*** Opening of DATA EXCERPTS ***

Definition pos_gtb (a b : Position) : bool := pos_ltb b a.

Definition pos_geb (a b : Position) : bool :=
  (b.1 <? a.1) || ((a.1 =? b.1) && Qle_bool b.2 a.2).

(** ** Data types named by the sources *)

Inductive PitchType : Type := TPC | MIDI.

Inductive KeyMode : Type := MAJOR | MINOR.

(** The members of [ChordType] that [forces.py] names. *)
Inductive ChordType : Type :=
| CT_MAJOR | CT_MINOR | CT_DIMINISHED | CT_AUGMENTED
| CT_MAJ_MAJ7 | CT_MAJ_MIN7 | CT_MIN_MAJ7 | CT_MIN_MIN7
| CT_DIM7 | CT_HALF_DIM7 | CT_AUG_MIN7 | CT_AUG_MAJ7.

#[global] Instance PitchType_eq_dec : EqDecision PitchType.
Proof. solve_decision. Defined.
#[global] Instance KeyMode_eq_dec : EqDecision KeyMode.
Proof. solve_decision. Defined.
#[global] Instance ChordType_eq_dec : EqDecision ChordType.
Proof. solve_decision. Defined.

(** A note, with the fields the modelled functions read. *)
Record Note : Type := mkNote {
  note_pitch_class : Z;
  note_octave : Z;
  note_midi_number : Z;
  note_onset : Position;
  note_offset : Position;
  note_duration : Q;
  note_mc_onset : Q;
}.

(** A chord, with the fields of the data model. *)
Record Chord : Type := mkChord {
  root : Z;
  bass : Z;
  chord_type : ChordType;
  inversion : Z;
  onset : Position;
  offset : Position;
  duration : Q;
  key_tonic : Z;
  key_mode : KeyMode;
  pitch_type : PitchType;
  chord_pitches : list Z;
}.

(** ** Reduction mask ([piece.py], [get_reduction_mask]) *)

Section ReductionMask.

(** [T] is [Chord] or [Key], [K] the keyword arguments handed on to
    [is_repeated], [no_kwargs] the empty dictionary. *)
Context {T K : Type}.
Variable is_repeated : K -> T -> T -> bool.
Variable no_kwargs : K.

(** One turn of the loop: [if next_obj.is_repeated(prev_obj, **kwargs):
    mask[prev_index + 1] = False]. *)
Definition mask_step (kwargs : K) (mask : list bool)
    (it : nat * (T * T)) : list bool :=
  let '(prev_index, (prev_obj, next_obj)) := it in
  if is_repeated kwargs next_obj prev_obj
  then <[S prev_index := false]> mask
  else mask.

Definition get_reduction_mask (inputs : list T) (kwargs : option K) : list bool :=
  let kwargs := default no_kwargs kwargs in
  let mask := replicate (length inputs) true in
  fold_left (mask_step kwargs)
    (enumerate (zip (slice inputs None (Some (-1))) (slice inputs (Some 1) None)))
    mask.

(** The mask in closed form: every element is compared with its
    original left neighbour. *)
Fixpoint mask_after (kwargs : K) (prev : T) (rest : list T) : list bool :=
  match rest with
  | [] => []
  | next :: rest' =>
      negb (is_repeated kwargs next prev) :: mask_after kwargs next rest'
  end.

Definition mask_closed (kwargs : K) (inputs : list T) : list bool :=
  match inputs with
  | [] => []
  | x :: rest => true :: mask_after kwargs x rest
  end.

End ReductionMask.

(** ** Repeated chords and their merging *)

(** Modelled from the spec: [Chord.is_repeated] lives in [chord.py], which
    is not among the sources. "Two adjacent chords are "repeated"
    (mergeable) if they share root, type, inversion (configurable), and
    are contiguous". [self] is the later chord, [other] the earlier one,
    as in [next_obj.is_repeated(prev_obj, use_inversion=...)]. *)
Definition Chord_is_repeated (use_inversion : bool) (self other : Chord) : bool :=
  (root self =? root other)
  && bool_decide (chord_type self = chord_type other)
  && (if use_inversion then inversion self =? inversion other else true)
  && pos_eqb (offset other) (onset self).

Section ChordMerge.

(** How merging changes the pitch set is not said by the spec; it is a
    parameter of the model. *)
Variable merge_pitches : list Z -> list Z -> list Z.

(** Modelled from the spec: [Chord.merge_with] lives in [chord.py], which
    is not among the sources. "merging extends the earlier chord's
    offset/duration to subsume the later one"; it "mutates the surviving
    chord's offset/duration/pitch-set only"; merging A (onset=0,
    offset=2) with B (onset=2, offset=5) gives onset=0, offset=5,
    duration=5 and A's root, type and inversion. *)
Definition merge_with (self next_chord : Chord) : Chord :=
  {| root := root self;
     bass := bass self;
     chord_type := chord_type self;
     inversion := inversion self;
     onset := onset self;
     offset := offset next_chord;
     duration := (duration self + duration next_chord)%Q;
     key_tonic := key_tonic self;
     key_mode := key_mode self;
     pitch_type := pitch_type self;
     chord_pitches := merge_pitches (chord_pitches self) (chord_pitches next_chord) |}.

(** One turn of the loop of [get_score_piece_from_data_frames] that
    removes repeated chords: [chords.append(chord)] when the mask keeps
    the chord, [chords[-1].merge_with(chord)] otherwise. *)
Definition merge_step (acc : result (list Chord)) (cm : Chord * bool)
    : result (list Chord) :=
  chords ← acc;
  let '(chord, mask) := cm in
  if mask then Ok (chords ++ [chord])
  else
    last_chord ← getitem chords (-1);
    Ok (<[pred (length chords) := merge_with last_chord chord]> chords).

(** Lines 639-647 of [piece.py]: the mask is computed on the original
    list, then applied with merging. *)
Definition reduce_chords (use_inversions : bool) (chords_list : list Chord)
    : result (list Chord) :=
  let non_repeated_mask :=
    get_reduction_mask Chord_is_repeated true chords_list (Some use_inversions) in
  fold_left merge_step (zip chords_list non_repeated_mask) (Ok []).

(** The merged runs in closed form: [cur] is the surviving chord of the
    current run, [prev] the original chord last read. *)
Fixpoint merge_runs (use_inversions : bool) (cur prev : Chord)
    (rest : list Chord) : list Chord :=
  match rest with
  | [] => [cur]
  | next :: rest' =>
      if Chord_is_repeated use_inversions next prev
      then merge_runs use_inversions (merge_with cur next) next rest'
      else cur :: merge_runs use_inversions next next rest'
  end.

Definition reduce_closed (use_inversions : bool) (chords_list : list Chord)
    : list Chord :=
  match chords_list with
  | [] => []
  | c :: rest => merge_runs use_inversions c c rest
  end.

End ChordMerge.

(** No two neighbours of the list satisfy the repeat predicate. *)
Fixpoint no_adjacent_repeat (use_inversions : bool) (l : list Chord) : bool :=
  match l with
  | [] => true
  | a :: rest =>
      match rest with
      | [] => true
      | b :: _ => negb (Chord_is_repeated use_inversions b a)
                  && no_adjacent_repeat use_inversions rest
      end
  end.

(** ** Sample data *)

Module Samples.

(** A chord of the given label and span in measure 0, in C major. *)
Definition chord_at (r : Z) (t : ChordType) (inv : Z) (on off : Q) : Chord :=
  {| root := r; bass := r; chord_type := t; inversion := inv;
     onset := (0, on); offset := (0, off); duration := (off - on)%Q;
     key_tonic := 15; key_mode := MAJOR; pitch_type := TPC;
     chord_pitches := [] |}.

*** Close of DATA EXCERPTS ***

_WHAT IS EXPECTED_.
Please output exactly the lines between the one holding "(** Modelled from the spec: [Chord.is_repeated]" and the one holding "[self] is the" in the records above, inclusive, and nothing more.

_RESPONSE BELOW_.
(** Modelled from the spec: [Chord.is_repeated] lives in [chord.py], which
    is not among the sources. "Two adjacent chords are "repeated"
    (mergeable) if they share root, type, inversion (configurable), and
    are contiguous". [self] is the later chord, [other] the earlier one,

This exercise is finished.